Le poète ne soulève pas seulement le temps, il le secoue comme une nappe,
faisant alors ruisseler, vallées, fleurs, enfance, et émotions toujours (rien
n’est gratuit dans sa poésie) entre les herbes drues et les tendres, l’arbre
et les pierres entre les doigts du jour ». Citons un extrait des
cinq poèmes inédits de Richard Rognet présentés
dans le dossier central, qui dit la présence caressante de la nature :
« Pourtant, les oiseaux, devant ma porte battante, couvraient de chants
subtils et vigoureux les roses défaillantes.

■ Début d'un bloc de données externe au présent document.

Lemma mpz_sizeinbase_spec F FB (D : positive → Prop) N s u z base :
  holds F FB D N s → N !! u = Some (Some z) → 2 ≤ base ≤ 36 →
  wp never (mpz_sizeinbase u base) (λ d s', (z = 0 ∧ d = 1 ∨ has_digits base (Z.abs z) d) ∧ holds F FB D N s') s.
Proof.
  intros H Hu Hb. unfold mpz_sizeinbase. apply wp_assert; [apply Z.leb_le; lia|]. apply wp_assert; [apply Z.leb_le; lia|]. eapply wp_size; [exact (holds_sizes _ _ H)|done|]. cbv zeta. rewrite zsize_abs.
  destruct (Z.eqb_spec (zlimbs z) 0) as [E0|E0].
  { eapply wp_run; [done|]. split; [|done]. left. split; [|done]. destruct (Z.eq_dec z 0) as [|Hz]; [done|]. pose proof (zlimbs_pos z Hz). lia. }
  destruct (holds_read N s u z H Hu) as (st & xs & Ho & Hxs & Hnorm & Hlen & _ & Hval & _). pose proof (zlimbs_nonneg z). pose proof (holds_limit _ _ _ _ H Hu) as Hlim. eapply wp_limbs; [exact Ho|]. rewrite <- Hlen.
  assert (0 < length xs)%nat as Hl by lia. destruct (last xs) as [x|] eqn:Ex; [|apply last_None in Ex; subst xs; simpl in Hl; lia]. eapply wp_limbsZ; [by apply last_load|].
  assert (0 < x < B) as Hxl. { pose proof (proj1 (Forall_forall _ _) (proj1 Hxs) x ltac:(by apply last_Some_elem_of)) as Hxb. unfold limb in Hxb. unfold normalized in Hnorm. rewrite Ex in Hnorm. destruct (Z.eq_dec x 0) as [->|]; [done|lia]. }
  destruct (limb_size_spec x Hxl) as (size & Es & Hs & Hbs). eapply wp_then; [unfold lift; by rewrite Es|]. cbv zeta. destruct (top_bits xs x size (proj1 Hxs) Ex Hbs ltac:(lia) _ eq_refl) as [Hbp Hbits]. rewrite Hval in Hbits. change GMP_LIMB_BITS with 64 in *.
  set (bits := (Z.of_nat (length xs) - 1) * 64 + size) in *.
  assert (∀ k, 0 < k → wp never (mret ((bits + (k - 1)) / k)) (λ d s', (z = 0 ∧ d = 1 ∨ has_digits (2 ^ k) (Z.abs z) d) ∧ holds F FB D N s') s) as Hpow.
  { intros k Hk. eapply wp_run; [done|]. split; [|done]. right. by apply has_digits_pow. }
  destruct (Z.eqb_spec base 2) as [->|_]; [specialize (Hpow 1 ltac:(lia)); by rewrite Z.add_0_r, Z.div_1_r in Hpow|].
  destruct (Z.eqb_spec base 4) as [->|_]; [exact (Hpow 2 ltac:(lia))|]. destruct (Z.eqb_spec base 8) as [->|_]; [exact (Hpow 3 ltac:(lia))|].
  destruct (Z.eqb_spec base 16) as [->|_]; [exact (Hpow 4 ltac:(lia))|]. destruct (Z.eqb_spec base 32) as [->|_]; [exact (Hpow 5 ltac:(lia))|].
  destruct (h_wf _ _ _ _ _ H) as [Hwf Hnn]. destruct (sizeinbase_divide (zmem s) (mp_d st) xs base Hwf Hnn Hxs Hnorm Hl ltac:(lia) ltac:(unfold B; lia)) as (d & m' & E & Hd & Ha).
  eapply wp_run; [unfold limbsZ, zoom; change GMP_LIMB_BITS with 64 in E; by rewrite E|]. rewrite Hval in Hd. split; [by right|]. by apply holds_temp.
Qed.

Je croyais en eux, je pensais qu’ils m’éviteraient les menaces
massues, les parfums altérés, les traces que laisse derrière elle une nuit de
larmes. Je leur accordais, à la pointe de mes paroles, les mêmes vertus que
celles que dispense un ciel subrepticement dégagé, je les voyais comme
l’étrave d’un vent réconfortant préparant le passage d’une joie franche, à
hauteur d’homme – ô les abris rêvés sous d’inimitables voix ! et ces
baisers qui traversent l’obscurité comme une eau dévalant les montagnes en grésillant
sur les pierres ! / Revenons aux oiseaux, à la place qu’ils ont
partagée avec celle des branches où murmure, longtemps après leur envol, la
paix d’un matin propice aux interrogations du réveil ou celle, non moins
pénétrante, d’un soir qui bouge à peine devant les filets de la nuit ». César
Birène consacre une rubrique intitulée Satan, la
poésie, à Ernest de Gengenbach, qui alors qu’il était au séminaire
pour devenir prêtre, a connu une expérience amoureuse avec une comédienne.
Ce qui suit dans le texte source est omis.